Fábio Sobral, professor do Viès, Núcleo de Economia Política da UFC, citou as experiências terríveis que Grécia e Espanha vivenciaram com políticas de austeridade.

“Não há futuro nisso. Ou combatemos ou vamos viver uma situação muito grave”, pontuou Fábio.

O deputado estadual Renato Roseno situou as políticas de austeridade atuais como uma segunda onda dos choques neoliberais no mundo, a primeira delas tendo ocorrido na década de 1990. Ele ressaltou o impacto brutal que as medidas de austeridade atuais imprimem no Nordeste brasileiro e a importância de se denunciar os impactos nas políticas de assistência social em um momento de cortes. Roseno citou ainda os valores de renúncia fiscal para a indústria do governo do Estado (R$1 bilhão, segundo o deputado) e os R$100 milhões de subvenção econômica, ou seja, transferência de dinheiro para empresas em troca de recebimento de voos internacionais.

“Temos dezenas de voos internacionais que passam pelo Ceará, mas continuamos com 1 milhão de miseráveis. Esse é um modelo insustentável sob qualquer ponto de vista”, comparou Roseno.

A presidente da Federação dos Trabalhadores do Serviço Público Municipal do Estado do Ceará (FETAMCE), Enedina Soares, abordou a situação dos trabalhadores municipais de educação e o panorama das escolas e do ensino da rede pública.

“Você está remando contra a maré. É um conceito mesmo de resistência. De garantir que não se perca (os direitos já conquistados)”, argumenta Enedina, que também é servidora da rede municipal de ensino de Caucaia.

Enedina questionou o modelo de ensino das escolas em tempo integral, em que muitos municípios dizem ter escolas e creches que funcionam seguindo esse padrão, mas que são “depósito de crianças”. Ela denunciou também que os “trabalhadores são submetidos a formas muito precárias”, o que resulta em piores condições de trabalho, colabora na falta de estímulos e no adoecimento desses profissionais, que “não contam com nenhuma política pública voltada para suas questões de saúde”.

“O que que vai congelar? Vai congelar o mínimo do mínimo”. Segundo Enedina, com as medidas do congelamento de gastos toda a população perde “e perde muito”. No cenário político como está, com medidas sendo tomadas contrárias às demandas apresentadas pela população, Enedina critica: “Nós temos um monte de vereadores que não sabem fazer uma emenda de orçamento”. Por fim, a professora reforça a importância de estar em espaços de debates e não deixar para depois o debate contra a EC95

No segundo dia do evento, a professora Ana Luíza Matos apresentou a origem da palavra “Austeridade” e sua inserção no Brasil, a partir da gestão Fernando Henrique Cardoso (FHC). Além disso, foi debatida a origem da crise econômica e fiscal brasileira, com a nomeação de  Joaquim Levy como ministro da Fazenda. Levy ficou conhecido por encabeçar as medidas de cortes de gastos sociais.

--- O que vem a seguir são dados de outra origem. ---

(** C9. The code at the failing input: a decoded record with a "text"
    field and no "pages" field.  The first [del] raises [KeyError], the
    second is skipped, and the record goes to the schema parser with its
    "text" field. *)
Theorem remove_large_fields_keeps_text_without_pages :
  remove_large_fields
    (JObject [("text", JString "Invoice 42"); ("entities", JArray [])])
  = Ok (JObject [("text", JString "Invoice 42"); ("entities", JArray [])])
  /\ has_key "text" [("text", JString "Invoice 42"); ("entities", JArray [])]
     = true.
Proof. split; reflexivity. Qed.

(** ** Cleanup and archive *)

Section CleanupFacts.
Context {cloud : Type} `{Collaborators cloud}.

(** The first loop queues the intermediate files and calls nothing. *)
Lemma queue_loop (blobs delete_queue : list Blob) (w : world cloud) :
  for_in blobs queue_body delete_queue w = (Ok (delete_queue ++ blobs), w).
Proof.
  revert delete_queue. induction blobs as [|blob blobs IH]; intros q; simpl.
  - by rewrite app_nil_r.
  - unfold bind, queue_body, ret. rewrite IH. by rewrite <- app_assoc.
Qed.

Lemma archive_body_run input_bucket archive_bucket source_blob delete_queue
    (w : world cloud) :
  let note :=
    EPrint ("Moving <Bucket: " +:+ input_bucket +:+ ">/"
            +:+ name source_blob +:+ " to " +:+ archive_bucket
            +:+ "/" +:+ name source_blob) in
  archive_body input_bucket archive_bucket source_blob delete_queue w
  = let (r, c) :=
      bucket_copy_blob input_bucket source_blob archive_bucket
                       (name source_blob) (remote w) in
    (match r with
     | Ok _ => Ok (delete_queue ++ [source_blob])
     | Raise e => Raise e
     end,
     {| remote := c;
        log := log w
               ++ [note; copy_call input_bucket archive_bucket r source_blob] |}).
Proof.
  unfold archive_body. run_monad.
  destruct (bucket_copy_blob _ _ _ _ (remote w)) as [[[]|e] c];
    by rewrite <- !app_assoc.
Qed.

(** The second loop: a blob joins the queue once its copy has succeeded;
    the first copy that fails ends the loop, and the queue with it. *)
Lemma archive_loop input_bucket archive_bucket (source_blobs : list Blob) :
  forall (delete_queue : list Blob) (w : world cloud),
    let (r, w') :=
      for_in source_blobs (archive_body input_bucket archive_bucket)
             delete_queue w in
    match r with
    | Ok delete_queue' =>
        delete_queue' = delete_queue ++ source_blobs
        /\ calls (log w')
           = calls (log w)
             ++ (copy_call input_bucket archive_bucket (Ok tt) <$> source_blobs)
    | Raise e =>
        exists copied blob rest,
          source_blobs = copied ++ blob :: rest
          /\ calls (log w')
             = calls (log w)
               ++ (copy_call input_bucket archive_bucket (Ok tt) <$> copied)
               ++ [copy_call input_bucket archive_bucket (Raise e) blob]
    end.
Proof.
  induction source_blobs as [|blob blobs IH]; intros q w; simpl.
  { by rewrite !app_nil_r. }
  unfold bind. rewrite archive_body_run.
  destruct (bucket_copy_blob _ _ _ _ (remote w)) as [[[]|e] c].
  - match goal with
    | |- context [for_in blobs ?b ?q' ?w1] =>
        specialize (IH q' w1); destruct (for_in blobs b q' w1) as [[q''|e] w']
    end; cbn [log] in IH; rewrite calls_app in IH; simpl in IH.
    + destruct IH as [-> ->]. split; [by rewrite <- app_assoc|].
      by rewrite <- app_assoc.
    + destruct IH as (copied & b & rest & -> & ->).
      exists (blob :: copied), b, rest. split; [done|].
      simpl. by rewrite <- !app_assoc.
  - exists [], blob, blobs. split; [done|].
    cbn [log]. rewrite calls_app. reflexivity.
Qed.

Lemma delete_body_run blob (w : world cloud) :
  delete_body blob tt w
  = let (r, c) := blob_delete blob (remote w) in
    (r, {| remote := c;
           log := log w ++ [EPrint ("Deleting " +:+ name blob);
                            delete_call r blob] |}).
Proof.
  unfold delete_body. run_monad.
  destruct (blob_delete blob (remote w)) as [r c]. by rewrite <- !app_assoc.
Qed.

(** The third loop: the first deletion that fails ends it. *)
Lemma delete_loop (delete_queue : list Blob) :
  forall (w : world cloud),
    let (r, w') := for_in delete_queue delete_body tt w in
    match r with
    | Ok _ =>
        calls (log w')
        = calls (log w) ++ (delete_call (Ok tt) <$> delete_queue)
    | Raise e =>
        exists deleted blob rest,
          delete_queue = deleted ++ blob :: rest
          /\ calls (log w')
             = calls (log w)
               ++ (delete_call (Ok tt) <$> deleted)
               ++ [delete_call (Raise e) blob]
    end.
Proof.
  induction delete_queue as [|blob blobs IH]; intros w; simpl.
  { by rewrite !app_nil_r. }
  unfold bind. rewrite delete_body_run.
  destruct (blob_delete blob (remote w)) as [[[]|e] c].
  - match goal with
    | |- context [for_in blobs ?b tt ?w1] =>
        specialize (IH w1); destruct (for_in blobs b tt w1) as [[[]|e] w']
    end; cbn [log] in IH; rewrite calls_app in IH; simpl in IH.
    + rewrite IH. by rewrite <- app_assoc.
    + destruct IH as (deleted & b & rest & -> & ->).
      exists (blob :: deleted), b, rest. split; [done|].
      simpl. by rewrite <- !app_assoc.
  - exists [], blob, blobs. split; [done|].
    cbn [log]. rewrite calls_app. reflexivity.
Qed.

(** Every execution of [cleanup_gcs] follows [cleanup_calls]. *)
Lemma cleanup_gcs_run
    input_bucket input_prefix output_bucket output_directory archive_bucket
    (w : world cloud) :
  let (r, w') :=
    cleanup_gcs input_bucket input_prefix output_bucket output_directory
                archive_bucket w in
  exists evs,
    calls (log w') = calls (log w) ++ evs
    /\ cleanup_calls input_bucket input_prefix output_bucket output_directory
                     archive_bucket r evs.
Proof.
  unfold cleanup_gcs, bind at 1, call at 1.
  destruct (storage_list_blobs output_bucket output_directory (remote w))
    as [[intermediate|e] c1]; cbn [remote log].
  2: { eexists. rewrite calls_app. split; [reflexivity|].
       apply output_listing_fails. }
  unfold bind at 1. rewrite queue_loop. simpl app.
  unfold bind at 1, call at 1. cbn [remote log].
  destruct (storage_list_blobs input_bucket input_prefix c1)
    as [[sources|e] c2].
  2: { eexists. cbn [log]. rewrite !calls_app, <- app_assoc.
       split; [reflexivity|]. apply input_listing_fails. }
  unfold bind at 1.
  match goal with
  | |- context [for_in sources ?b ?q ?w1] =>
      pose proof (archive_loop input_bucket archive_bucket sources q w1) as Harch;
      destruct (for_in sources b q w1) as [[queue|e] w2]
  end; cbn [log] in Harch; rewrite !calls_app, <- app_assoc in Harch;
    simpl in Harch.
  2: { destruct Harch as (copied & blob & rest & -> & Hcalls).
       rewrite <- app_assoc in Hcalls.
       eexists. split; [exact Hcalls|]. apply copy_fails. }
  destruct Harch as [-> Hcalls]. rewrite <- app_assoc in Hcalls.
  pose proof (delete_loop (intermediate ++ sources) w2) as Hdel.
  destruct (for_in (intermediate ++ sources) delete_body tt w2)
    as [[[]|e] w3].
  - eexists. rewrite Hdel, Hcalls, <- !app_assoc. split; [reflexivity|].
    apply cleanup_completes.
  - destruct Hdel as (deleted & blob & rest & Hqueue & Hdel).
    eexists. rewrite Hdel, Hcalls, <- !app_assoc. split; [reflexivity|].
    by apply (delete_fails _ _ _ _ _ _ _ _ _ rest).
Qed.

Em seguida, houve divisão de grupos para discussão dos diversos temas do documento  “Austeridade e Retrocesso”, volume II, com posterior apresentação de percepções e análises a partir do texto.

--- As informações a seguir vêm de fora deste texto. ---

(** The value of the formula of the check in a state, read off the run
    of the original program. *)
Lemma check_formula_value (alpha : tn.Prog) (step_bound max_depth : Z)
    (W : z3.BoolRef) (I : z3.Interp) :
  mentions STEPS_LEFT alpha = false ->
  box simp (instrument alpha step_bound) counter_not_negative max_depth true
  = Return W ->
  z3.eval I W =
  match unroll (Z.to_nat max_depth) alpha (I, 0%nat) with
  | Some (_, m) => Z.of_nat m <=? step_bound
  | None => false
  end.
Proof.
  intros Hm HW.
  rewrite (box_holds_after simp simp_sound _ _ W max_depth true I 0%nat HW).
  pose proof (unroll_instrument step_bound (Z.to_nat max_depth) alpha I Hm) as Htr.
  destruct (unroll (Z.to_nat max_depth) alpha (I, 0%nat)) as [[J m] |],
    (unroll (Z.to_nat max_depth) (instrument alpha step_bound) (I, 0%nat))
      as [[J' m'] |]; cbn [runs_track] in Htr; try contradiction;
    [| reflexivity].
  destruct Htr as (_ & Hc). cbn [fst snd] in Hc.
  cbn [holds_after fst counter_not_negative fmla_enc term_enc z3.eval z3.eval_arith].
  rewrite Hc. destruct (Z.leb_spec (Z.of_nat m) step_bound);
    [apply Z.ltb_lt | apply Z.ltb_ge]; lia.
Qed.

End verdicts.

(** X7.  [Satisfies] is sound: with a simplifier that keeps the value
    of formulas and a solver whose [unsat] answers are right, when
    [symbolic_check] returns [Satisfies] for a program that does not
    mention the counter, the run from every initial state ends within
    the unrolling budget and passes at most [step_bound] leaf
    statements. *)
Theorem symbolic_check_satisfies_sound
    (simp : z3.BoolRef -> z3.BoolRef)
    (solver : list z3.BoolRef -> Z -> z3.CheckSatResult * option ModelRef)
    (alpha : tn.Prog) (step_bound max_depth timeout : Z) (I : z3.Interp) :
  equivalence_preserving simp ->
  unsat_sound solver ->
  mentions STEPS_LEFT alpha = false ->
  symbolic_check simp solver alpha step_bound max_depth timeout = Return Satisfies ->
  exists J m,
    unroll (Z.to_nat max_depth) alpha (I, 0%nat) = Some (J, m) /\
    Z.of_nat m <= step_bound.
Proof.
  intros Hs Hsolver Hm Hsat.
  destruct (symbolic_check_satisfies_valid simp solver Hsolver _ _ _ _ Hsat)
    as [W [HW Hvalid]].
  pose proof (check_formula_value simp Hs alpha step_bound max_depth W I Hm HW) as Hv.
  rewrite Hvalid in Hv.
  destruct (unroll (Z.to_nat max_depth) alpha (I, 0%nat)) as [[J m] |];
    [| discriminate].
  exists J, m. split; [reflexivity |]. apply Z.leb_le. now symmetry.
Qed.

Lemma symbolic_check_satisfies_sound_witness :
  exists J m,
    unroll (Z.to_nat 5) countdown (fun _ => 7, 0%nat) = Some (J, m) /\
    Z.of_nat m <= 100.
Proof.
  apply (symbolic_check_satisfies_sound Fold.fold ground_check_sat countdown
           100 5 1 (fun _ => 7)).
  - exact FoldFacts.fold_equivalence_preserving.
  - exact ground_check_sat_sound.
  - reflexivity.
  - vm_compute. reflexivity.
Defined.

(** X8.  An overrun is never missed: under the same assumptions, when
    from some state the run of a program of the recognised node kinds
    passes more than [step_bound] leaf statements, or does not end
    within the unrolling budget, [symbolic_check] returns [Violates]. *)
Theorem symbolic_check_violates_on_overrun
    (simp : z3.BoolRef -> z3.BoolRef)
    (solver : list z3.BoolRef -> Z -> z3.CheckSatResult * option ModelRef)
    (alpha : tn.Prog) (step_bound max_depth timeout : Z) (I : z3.Interp) :
  equivalence_preserving simp ->
  unsat_sound solver ->
  tn.is_prog alpha = true ->
  mentions STEPS_LEFT alpha = false ->
  match unroll (Z.to_nat max_depth) alpha (I, 0%nat) with
  | Some (_, m) => step_bound < Z.of_nat m
  | None => True
  end ->
  symbolic_check simp solver alpha step_bound max_depth timeout = Return Violates.
Proof.
  intros Hs Hsolver Hp Hm Hrun.
  destruct (box_returns simp (instrument alpha step_bound) counter_not_negative
              max_depth true) as [W HW].
  { now rewrite instrument_is_prog. }
  apply (symbolic_check_refuted simp solver Hsolver _ _ _ _ W I HW).
  rewrite (check_formula_value simp Hs alpha step_bound max_depth W I Hm HW).
  destruct (unroll (Z.to_nat max_depth) alpha (I, 0%nat)) as [[J m] |];
    [| reflexivity].
  apply Z.leb_gt. exact Hrun.
Qed.

Lemma symbolic_check_violates_on_overrun_witness :
  symbolic_check Fold.fold ground_check_sat countdown 3 5 1 = Return Violates.
Proof.
  apply (symbolic_check_violates_on_overrun Fold.fold ground_check_sat countdown
           3 5 1 (fun _ => 0)).
  - exact FoldFacts.fold_equivalence_preserving.
  - exact ground_check_sat_sound.
  - reflexivity.
  - reflexivity.
  - vm_compute. reflexivity.
Defined.

(** X9.  Without an unrolling budget the verdict is [Violates] for
    every argument, a node that is no program included: with
    [max_depth < 1] the formula is the constant [False]. *)
Theorem symbolic_check_no_budget
    (simp : z3.BoolRef -> z3.BoolRef)
    (solver : list z3.BoolRef -> Z -> z3.CheckSatResult * option ModelRef)
    (alpha : tn.Prog) (step_bound max_depth timeout : Z) :
  equivalence_preserving simp ->
  unsat_sound solver ->
  max_depth < 1 ->
  symbolic_check simp solver alpha step_bound max_depth timeout = Return Violates.
Proof.
  intros Hs Hsolver Hd.
  apply (symbolic_check_refuted simp solver Hsolver _ _ _ _
           (simp (depth_exceeded true)) (fun _ => 0)).
  - now apply box_depth_exceeded.
  - now rewrite Hs.
Qed.

Lemma symbolic_check_no_budget_witness :
  symbolic_check Fold.fold ground_check_sat (tn.Other "Const(1)") 100 0 1
  = Return Violates.
Proof.
  apply (symbolic_check_no_budget Fold.fold ground_check_sat).
  - exact FoldFacts.fold_equivalence_preserving.
  - exact ground_check_sat_sound.
  - lia.
Defined.

(** X5.  With [max_depth = 1] a loop is never entered: the formula of a
    loop is the constant [False], simplified twice, whatever its
    condition, body and postcondition and whatever the strictness flag,
    and the verdict on a program that is a loop is [Violates] for every
    step bound, also when the loop would not run at all. *)
Theorem symbolic_check_loop_depth_one
    (simp : z3.BoolRef -> z3.BoolRef)
    (solver : list z3.BoolRef -> Z -> z3.CheckSatResult * option ModelRef)
    (q : tn.Formula) (a : tn.Prog) (P : z3.BoolRef) (strict : bool)
    (step_bound timeout : Z) :
  equivalence_preserving simp ->
  unsat_sound solver ->
  box simp (tn.While q a) P 1 strict = Return (simp (simp (z3.BoolVal false))) /\
  symbolic_check simp solver (tn.While q a) step_bound 1 timeout = Return Violates.
Proof.
  intros Hs Hsolver. split; [reflexivity |].
  eapply (symbolic_check_refuted simp solver Hsolver _ _ _ _ _ (fun _ => 0)).
  - reflexivity.
  - cbn [term_enc]. repeat (rewrite ?Hs, ?substitute_eval). reflexivity.
Qed.

Lemma symbolic_check_loop_depth_one_witness :
  box Fold.fold (tn.While tn.FalseC tn.Skip) (z3.BoolVal true) 1 false
  = Return (Fold.fold (Fold.fold (z3.BoolVal false))) /\
  symbolic_check Fold.fold ground_check_sat (tn.While tn.FalseC tn.Skip) 100 1 1
  = Return Violates.
Proof.
  apply (symbolic_check_loop_depth_one Fold.fold ground_check_sat).
  - exact FoldFacts.fold_equivalence_preserving.
  - exact ground_check_sat_sound.
Defined.

Lemma add_instrumentation_loop_free (alpha : tn.Prog) (step_bound : Z) :
  loop_free (add_instrumentation alpha step_bound) = loop_free alpha.
Proof.
  induction alpha; cbn [add_instrumentation loop_free ins_to_add];
    try reflexivity; congruence.
Qed.

(** X10.  On a program without loops the verdict does not depend on the
    unrolling depth, from [1] on. *)
Theorem symbolic_check_loop_free_depth_irrelevant
    (simp : z3.BoolRef -> z3.BoolRef)
    (solver : list z3.BoolRef -> Z -> z3.CheckSatResult * option ModelRef)
    (alpha : tn.Prog) (step_bound d d' timeout : Z) :
  loop_free alpha = true ->
  1 <= d ->
  1 <= d' ->
  symbolic_check simp solver alpha step_bound d timeout
  = symbolic_check simp solver alpha step_bound d' timeout.
Proof.
  intros Hl Hd Hd'. unfold symbolic_check.
  rewrite (box_loop_free simp (instrument alpha step_bound)) with (d' := d')
    (strict' := true); try assumption; [reflexivity |].
  unfold instrument. cbn [loop_free].
  now rewrite add_instrumentation_loop_free.
Qed.

Lemma symbolic_check_loop_free_depth_irrelevant_witness :
  symbolic_check Fold.fold ground_check_sat (tn.Seq tn.Skip tn.Abort) 1 1 1
  = symbolic_check Fold.fold ground_check_sat (tn.Seq tn.Skip tn.Abort) 1 10 1.
Proof.
  apply (symbolic_check_loop_free_depth_irrelevant Fold.fold ground_check_sat);
    [reflexivity | lia | lia].
Defined.

(** ** The cost of the instrumented program *)

Lemma add_instrumentation_height (alpha : tn.Prog) (step_bound : Z) :
  (tn.height (add_instrumentation alpha step_bound) <= S (tn.height alpha))%nat.
Proof.
  induction alpha; cbn [add_instrumentation tn.height ins_to_add]; lia.
Qed.

(** X11.  The pass ignores the step bound, puts exactly one decrement
    before every leaf statement, so that the leaf statements double, and
    adds no loop and at most one level to the tree; hence the recursion
    of [box] on [instrument alpha n] ends within a depth of
    [3 * max_depth] plus the height of [alpha] plus two. *)
Theorem instrument_cost (simp : z3.BoolRef -> z3.BoolRef) (alpha : tn.Prog)
    (n n' : Z) (P : z3.BoolRef) (max_depth : Z) (strict : bool) :
  add_instrumentation alpha n = add_instrumentation alpha n' /\
  leaves (add_instrumentation alpha n) = (2 * leaves alpha)%nat /\
  loops (add_instrumentation alpha n) = loops alpha /\
  box_fuel simp (3 * Z.to_nat max_depth + tn.height alpha + 2)
    (instrument alpha n) P max_depth strict
  = Some (box simp (instrument alpha n) P max_depth strict).
Proof.
  repeat split.
  - induction alpha; cbn [add_instrumentation]; congruence.
  - induction alpha; cbn [add_instrumentation leaves ins_to_add]; lia.
  - induction alpha; cbn [add_instrumentation loops ins_to_add]; lia.
  - apply box_fuel_box. unfold instrument. cbn [tn.height].
    pose proof (add_instrumentation_height alpha n). lia.
Qed.

(** ** The script *)

Lemma symbolic_check_result (simp : z3.BoolRef -> z3.BoolRef)
    (solver : list z3.BoolRef -> Z -> z3.CheckSatResult * option ModelRef)
    (alpha : tn.Prog) (step_bound max_depth timeout : Z) (res : Result) :
  symbolic_check simp solver alpha step_bound max_depth timeout = Return res ->
  res = Satisfies \/ res = Violates.
Proof.
  unfold symbolic_check.
  destruct (box simp (instrument alpha step_bound) _ max_depth true) as [W | e];
    cbn [bind]; [| discriminate].
  destruct (solver [z3.Not W] timeout) as [[] model]; intros [= <-]; auto.
Qed.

No período da tarde, o professor Fábio Sobral conduziu o momento, e o debate teve como cerne as medidas de austeridade fiscal nos países desenvolvidos e sua inserção nos países em desenvolvimento, sobretudo o Brasil.
Por fim, foram apresentados os materiais da campanha Direitos Valem Mais e discutidas estratégias para a utilização dos materiais em comunidades e grupos de juventude.